Segment Start: Exercise data

(* ===== verification/Establish.v ===== *)
(** * A tunnel is established

    The client's program for a local connection, or for a new session, run
    against the server's handler of the carrier connection: both authenticate
    and arrive where they relay, or multiplex.  [reaches] is the part of a
    program before the two are connected: dialling, on the client, and
    accepting. *)

From S2P Require Import Prelude Lts GoLib Sha256 Proto Config Prog Net Auth TlsUtil Monitor Transport Serve.

(** ** Running a program up to a point *)

Fixpoint reaches {A} (p : prog netE A) (tr : list event) (q : prog netE A) : Prop :=
  match tr with
  | [] => q = p
  | ev :: tr => exists p', performs p ev p' /\ reaches p' tr q
  end.

(** The first part of a sequence, to its end or to a point inside it. *)
Lemma reaches_bind {A B} (f : A -> prog netE B) p tr a :
  runs p tr a -> reaches (bind f p) tr (f a).
Proof.
  revert tr. induction p as [a'|X e k IH]; intros tr; simpl.
  - intros [-> ->]. done.
  - intros (x & tr' & Hc & -> & Hr). exists (bind f (k x)). split; [by exists x|by apply IH].
Qed.

Lemma performs_bind {A B} (f : A -> prog netE B) p ev p' :
  performs p ev p' -> performs (bind f p) ev (bind f p').
Proof. destruct p as [a|X e k]; [done|]. intros (x & ? & ? & ->). by exists x. Qed.

Lemma reaches_under {A B} (f : A -> prog netE B) p tr q :
  reaches p tr q -> reaches (bind f p) tr (bind f q).
Proof.
  revert p. induction tr as [|ev tr IH]; intros p; simpl; [by intros ->|].
  intros (p' & Hp & Hr). exists (bind f p'). eauto using performs_bind.
Qed.

Lemma reaches_call {X B} (e : netE X) (f : X -> prog netE B) x tr q :
  contract e x -> reaches (f x) tr q -> reaches (bind f (call e)) (observe e x :: tr) q.
Proof. intros Hc Hr. exists (f x). split; [|done]. by exists x. Qed.

(** ** Both ends of an authenticated connection *)

Section establish.
Context `{M : Mac} {KeyPair : Type}.

(** The client waits: it has ended, or its next operation is not one of a
    conversation. *)
Definition waits {A} (p : prog netE A) : Prop :=
  forall ab, step_end (mkEndpoint p []) [] ab = None.

(** The rest of a program around one of its calls. *)
Definition context {A B} (C : prog netE A -> prog netE B) : Prop :=
  forall X (e : netE X) k, C (Vis e k) = Vis e (fun x => C (k x)).

(** Two handshakes under their timeouts, in two larger programs: the client
    goes on to [c'] with [m] steps of its own, the server is then past its
    handshake. *)
Lemma handshakes_then {A B} fuel m token cn sn (C : prog netE (result unit) -> prog netE A)
    (D : prog netE (result unit) -> prog netE B) (c' : prog netE A) :
  context C -> context D -> length cn = NonceSize -> length sn = NonceSize ->
  (forall fuel (b : endpoint B) ab, duplex (m + fuel) (mkEndpoint (C (Ret (Ok tt))) []) b ab []
     = duplex fuel (mkEndpoint c' []) b ab []) ->
  waits c' ->
  duplex (10 + (m + (2 + fuel))) (mkEndpoint (C (clientHandshake 0 token)) cn)
    (mkEndpoint (D (serverHandshake 1 token)) sn) [] []
  = duplex fuel (mkEndpoint c' []) (mkEndpoint (D (Ret (Ok tt))) []) [] [].
Proof using.
  unfold context. intros HC HD Hcn Hsn Hf Hc'. pose proof (length_Sign token labelServer [cn; sn]) as Hs.
  pose proof (length_Sign token labelClient [cn; sn]) as Ht.
  assert (TagSize = 32) as HT by done. unfold NonceSize in *.
  unfold clientHandshake, serverHandshake, handshake, then_err, ClientHandshake, ServerHandshake, NonceSize.
  cbn [Nat.add]. cbn [bind call].
  do 8 (unfold call; rewrite ?HC, ?HD; duplex_step). rewrite Verify_Sign. cbn [negb bind call].
  do 2 (unfold call; rewrite ?HC, ?HD; duplex_step). rewrite Hf.
  erewrite duplex_right by first [apply Hc' | solve_step]. rewrite Verify_Sign. cbn [negb bind call].
  unfold call. rewrite HD. by erewrite duplex_right by first [apply Hc' | solve_step].
Qed.

(** Two programs that have come as far as [pre_c] and [pre_s], then talk to
    each other with the random bytes [cn] and [sn] and arrive at [c'] and
    [s'], nothing being left in flight. *)
Definition meet {A B} (c : prog netE A) (pre_c : list event) (s : prog netE B) (pre_s : list event)
    (cn sn : bytes) (c' : prog netE A) (s' : prog netE B) : Prop :=
  exists p q fuel, reaches c pre_c p /\ reaches s pre_s q
    /\ duplex fuel (mkEndpoint p cn) (mkEndpoint q sn) [] []
       = (mkEndpoint c' [], mkEndpoint s' [], [], []).

(** The server is about to reach the target, and relays [conn] to it when it
    does. *)
Definition connecting (s : @server KeyPair) (conn : nat) {A} (p : prog netE A) : Prop :=
  exists k, p = Vis (Dial (AddrTCP (so_Target (s_opts s)) dialTimeout keepAlive)) k
    /\ forall t, exists k', k (Ok t) = Vis (PipeConns conn t) k'.

(** The server is about to accept a stream on [sess], and starts a goroutine
    for it when it does. *)
Definition accepting (spawn : nat -> goroutine) (sess : nat) {A} (p : prog netE A) : Prop :=
  exists k, p = Vis (AcceptStream sess) k
    /\ forall st, exists k', k (Ok st) = Vis (Go (spawn st)) k'.

Lemma reaches_app {A} (p q r : prog netE A) tr1 tr2 :
  reaches p tr1 q -> reaches q tr2 r -> reaches p (tr1 ++ tr2) r.
Proof using.
  clear. revert p. induction tr1 as [|e tr1 IH]; intros p; simpl; [by intros ->|].
  intros (p' & Hp & Hr) Hq. eauto.
Qed.

Lemma dialAuthenticated_reaches (c : @client KeyPair) pre :
  runs (dialCarrier c) pre (Ok 0) ->
  exists C, reaches (dialAuthenticated c) pre (C (clientHandshake 0 (co_Token (c_opts c))))
    /\ context C /\ C (Ret (Ok tt)) = Ret (Ok 0).
Proof using.
  intros Hr. unfold dialAuthenticated.
  eexists (bind _). split; [exact (reaches_bind _ _ _ _ Hr)|]. done.
Qed.

Lemma handleConn_reaches (s : @server KeyPair) fuel :
  exists D, reaches (handleConn s fuel 1) [EAfterFunc 1] (D (serverHandshake 1 (so_Token (s_opts s))))
    /\ context D
    /\ (Mux (so_Protocol (s_opts s)) = false -> connecting s 1 (D (Ret (Ok tt))))
    /\ (Mux (so_Protocol (s_opts s)) = true ->
         exists k, D (Ret (Ok tt)) = Vis (SmuxServer 1 muxConfig) k
           /\ forall n sess, fuel = S n -> accepting GoHandleStream sess (k (Ok sess))).
Proof using.
  eexists (fun h => bind _ (bind _ h)). split; [|split].
  - eexists. split; [by exists tt|]. reflexivity.
  - done.
  - cbn [bind]. split; intros Hm; rewrite Hm.
    + eexists. split; [reflexivity|]. intros t. by eexists.
    + eexists. split; [reflexivity|]. intros n sess ->. eexists. split; [reflexivity|].
      intros st. by eexists.
Qed.

(** The same for two programs that meet by authenticating: what the client does
    after its handshake takes [m] steps. *)
Lemma handshakes_meet {A B} m token cn sn (c : prog netE A) pre_c (s : prog netE B) pre_s C D c' :
  length cn = NonceSize -> length sn = NonceSize ->
  reaches c pre_c (C (clientHandshake 0 token)) -> context C ->
  reaches s pre_s (D (serverHandshake 1 token)) -> context D ->
  (forall fuel (b : endpoint B) ab, duplex (m + fuel) (mkEndpoint (C (Ret (Ok tt))) []) b ab []
     = duplex fuel (mkEndpoint c' []) b ab []) ->
  waits c' ->
  forall m' s', (forall ab, duplex m' (mkEndpoint c' []) (mkEndpoint (D (Ret (Ok tt))) []) ab []
                 = (mkEndpoint c' [], mkEndpoint s' [], ab, [])) ->
  meet c pre_c s pre_s cn sn c' s'.
Proof using.
  intros Hcn Hsn Hc HC Hs HD Hm Hw m' s' Hm'.
  eexists _, _, (10 + (m + (2 + m'))). split; [exact Hc|]. split; [exact Hs|].
  by rewrite (handshakes_then m' m token cn sn C D c').
Qed.

(** The client's programs around [dialAuthenticated]. *)
Lemma connectMux_reaches (c : @client KeyPair) pre p :
  reaches (dialAuthenticated c) pre p ->
  exists f k, reaches (connectMux c) pre (bind f p)
    /\ f (Ok 0) = Vis (SmuxClient 0 muxConfig) k /\ forall sess, k (Ok sess) = Ret (Ok sess).
Proof using.
  intros Hp. eexists _, _. split; [exact (reaches_under _ _ _ _ Hp)|]. split; [reflexivity|].
  by intros sess.
Qed.

Lemma handleLocal_reaches (dial : prog netE (result nat)) local pre p :
  reaches dial pre p ->
  exists f k, reaches (handleLocal dial local)
      (EWithTimeout (dialTimeout + handshakeTimeout) :: pre) (bind f p)
    /\ f (Ok 0) = Vis CancelTimeout (fun _ => Vis (PipeConns local 0) k).
Proof using.
  intros Hp. eexists _, _. split.
  - eexists. split; [by exists tt|]. exact (reaches_under _ _ _ _ Hp).
  - reflexivity.
Qed.

Lemma bind_context {A B C} (f : B -> prog netE C) (K : prog netE A -> prog netE B) :
  context K -> context (fun h => bind f (K h)).
Proof using. intros HK X e k. by rewrite HK. Qed.

(** C6: A tunnel is established: when both ends have the same protocol and
    token and the carrier connection stands, then running the client's
    program for it against the server's handler, over a working connection,
    takes both to where they serve.  Without sessions the client pipes the
    local connection into the stream and the server dials the target, and
    pipes the stream into it.  With smux both start their session, on QUIC
    the client has its connection, and the server is about to accept streams
    and will start a goroutine for each.  For a stream opened on such a session
    the goroutine dials the target and pipes, with nothing in flight: the
    marker of a QUIC stream has been read. *)
Theorem tunnel_establishes (c : @client KeyPair) (s : @server KeyPair) cn sn pre fuel :
  length cn = NonceSize -> length sn = NonceSize ->
  so_Protocol (s_opts s) = co_Protocol (c_opts c) -> so_Token (s_opts s) = co_Token (c_opts c) ->
  runs (dialCarrier c) pre (Ok 0) ->
  match newDialer c with
  | DialerFunc dial => forall local, exists kc s',
      meet (handleLocal dial local) (EWithTimeout (dialTimeout + handshakeTimeout) :: pre)
        (handleConn s fuel 1) [EAfterFunc 1] cn sn (Vis (PipeConns local 0) kc) s'
      /\ connecting s 1 s'
  | SessionDialer connect open =>
      let on_quic := bool_decide (co_Protocol (c_opts c) = QUIC) in
      (if on_quic then forall q q', exists s',
         meet connect
           [EDialQUIC (AddrQUIC (co_ServerAddr (c_opts c)) quicConfig) (Ok q); EOpen q (Ok 0)]
           (serveQUICConn s (S fuel) q')
           [EWithTimeout handshakeTimeout; EAccept q' (Ok 1); ECancelTimeout]
           cn sn (Ret (Ok q)) s'
         /\ accepting GoHandleQUICStream q' s'
       else exists kc ks,
         meet connect pre (handleConn s (S fuel) 1) [EAfterFunc 1] cn sn
           (Vis (SmuxClient 0 muxConfig) kc) (Vis (SmuxServer 1 muxConfig) ks)
         /\ forall sess, kc (Ok sess) = Ret (Ok sess) /\ accepting GoHandleStream sess (ks (Ok sess)))
      /\ forall sess, exists s',
         meet (open sess) [EOpen sess (Ok 0)]
           (goroutine_body s fuel (if on_quic then GoHandleQUICStream 1 else GoHandleStream 1)) []
           [] [] (Ret (Ok 0)) s'
         /\ connecting s 1 s'
  end.
Proof using.
  intros Hcn Hsn Hp Ht Hr. unfold newDialer. case_decide as Hq; [|destruct (Mux _) eqn:Hm].
  - rewrite bool_decide_eq_true_2 by done. cbv zeta. split.
    + intros q q'. eexists. split.
      * eapply (handshakes_meet 2 _ _ _ _ _ _ _ (fun h => bind _ h) (fun h => bind _ (bind _ h)) _ Hcn Hsn).
        -- eexists. split; [by exists (Ok q)|]. eexists. split; [by exists (Ok 0)|]. reflexivity.
        -- done.
        -- rewrite <- Ht. eexists. split; [by exists tt|]. eexists. split; [by exists (Ok 1)|].
           eexists. split; [by exists tt|]. reflexivity.
        -- done.
        -- intros n b ab. cbn [Nat.add bind quicStream_Close call]. by do 2 duplex_step.
        -- done.
        -- instantiate (2 := 2). intros ab. cbn [bind]. unfold quicStream_Close. cbn [bind call].
           do 2 duplex_step. by duplex_step.
      * eexists. split; [reflexivity|]. intros st. by eexists.
    + intros sess. eexists. split.
      * eexists _, _, 2. split; [eexists; split; [by exists (Ok 0)|reflexivity]|].
        split; [reflexivity|]. cbn [bind goroutine_body]. unfold handleQUICStream. cbn [bind call].
        do 2 duplex_step. rewrite bool_decide_eq_true_2 by done. reflexivity.
      * eexists. split; [reflexivity|]. intros t. by eexists.
  - rewrite bool_decide_eq_false_2 by done. cbv zeta. split.
    + destruct (dialAuthenticated_reaches c pre Hr) as (C & HC & HCc & HCr).
      destruct (connectMux_reaches _ _ _ HC) as (f & kc & Hf & Hf0 & Hkc).
      destruct (handleConn_reaches s (S fuel)) as (D & HD & HDc & _ & HDm).
      rewrite Hp, Hm in HDm. destruct (HDm eq_refl) as (ks & HDr & Hacc). rewrite Ht in HD.
      exists kc, ks. split; [|by eauto].
      eapply (handshakes_meet 0 _ _ _ _ _ _ _ (fun h => bind f (C h)) D _ Hcn Hsn); eauto using bind_context.
      * intros n b ab. by rewrite HCr; cbn [bind]; rewrite Hf0.
      * done.
      * instantiate (1 := 0). intros ab. by rewrite HDr.
    + intros sess. eexists. split.
      * eexists _, _, 0. split; [eexists; split; [by exists (Ok 0)|reflexivity]|].
        split; reflexivity.
      * eexists. split; [reflexivity|]. intros t. by eexists.
  - intros local. destruct (dialAuthenticated_reaches c pre Hr) as (C & HC & HCc & HCr).
    destruct (handleLocal_reaches _ local _ _ HC) as (f & kc & Hf & Hf0).
    destruct (handleConn_reaches s fuel) as (D & HD & HDc & HDs & _).
    rewrite Hp in HDs. specialize (HDs Hm). rewrite Ht in HD.
    exists kc. eexists. split; [|exact HDs].
    eapply (handshakes_meet 1 _ _ _ _ _ _ _ (fun h => bind f (C h)) D _ Hcn Hsn); eauto using bind_context.
    + intros n b ab. rewrite HCr. cbn [bind]. rewrite Hf0. cbn [Nat.add]. by duplex_step.
    + done.
    + by instantiate (1 := 0).
Qed.
End establish.

(** ** Witness *)

Lemma tunnel_establishes_witness :
  let pre := [EDial (AddrTCP "198.51.100.7:8081" dialTimeout keepAlive) (Ok 0)] in
  runs (dialCarrier tcp_client) pre (Ok 0)
  /\ exists kc s',
       meet (handleLocal (dialAuthenticated tcp_client) 7)
         (EWithTimeout (dialTimeout + handshakeTimeout) :: pre) (handleConn tcp_server 0 1) [EAfterFunc 1]
         nonce_a nonce_b (Vis (PipeConns 7 0) kc) s'
       /\ connecting tcp_server 1 s'.
Proof.
  intros pre. assert (Hr : runs (dialCarrier tcp_client) pre (Ok 0)) by by exists (Ok 0), [].
  split; [exact Hr|].
  exact (tunnel_establishes tcp_client tcp_server nonce_a nonce_b pre 0
    eq_refl eq_refl eq_refl eq_refl Hr 7).
Defined.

Segment End: Exercise data

Exercise >> Once you find the line with "- intros [-> ->]. done." above, print it and every line after it up to and including the line with "goes on to [c']", exactly as written and nothing else.

Result for this task >>
  - intros [-> ->]. done.
  - intros (x & tr' & Hc & -> & Hr). exists (bind f (k x)). split; [by exists x|by apply IH].
Qed.

Lemma performs_bind {A B} (f : A -> prog netE B) p ev p' :
  performs p ev p' -> performs (bind f p) ev (bind f p').
Proof. destruct p as [a|X e k]; [done|]. intros (x & ? & ? & ->). by exists x. Qed.

Lemma reaches_under {A B} (f : A -> prog netE B) p tr q :
  reaches p tr q -> reaches (bind f p) tr (bind f q).
Proof.
  revert p. induction tr as [|ev tr IH]; intros p; simpl; [by intros ->|].
  intros (p' & Hp & Hr). exists (bind f p'). eauto using performs_bind.
Qed.

Lemma reaches_call {X B} (e : netE X) (f : X -> prog netE B) x tr q :
  contract e x -> reaches (f x) tr q -> reaches (bind f (call e)) (observe e x :: tr) q.
Proof. intros Hc Hr. exists (f x). split; [|done]. by exists x. Qed.

(** ** Both ends of an authenticated connection *)

Section establish.
Context `{M : Mac} {KeyPair : Type}.

(** The client waits: it has ended, or its next operation is not one of a
    conversation. *)
Definition waits {A} (p : prog netE A) : Prop :=
  forall ab, step_end (mkEndpoint p []) [] ab = None.

(** The rest of a program around one of its calls. *)
Definition context {A B} (C : prog netE A -> prog netE B) : Prop :=
  forall X (e : netE X) k, C (Vis e k) = Vis e (fun x => C (k x)).

(** Two handshakes under their timeouts, in two larger programs: the client
    goes on to [c'] with [m] steps of its own, the server is then past its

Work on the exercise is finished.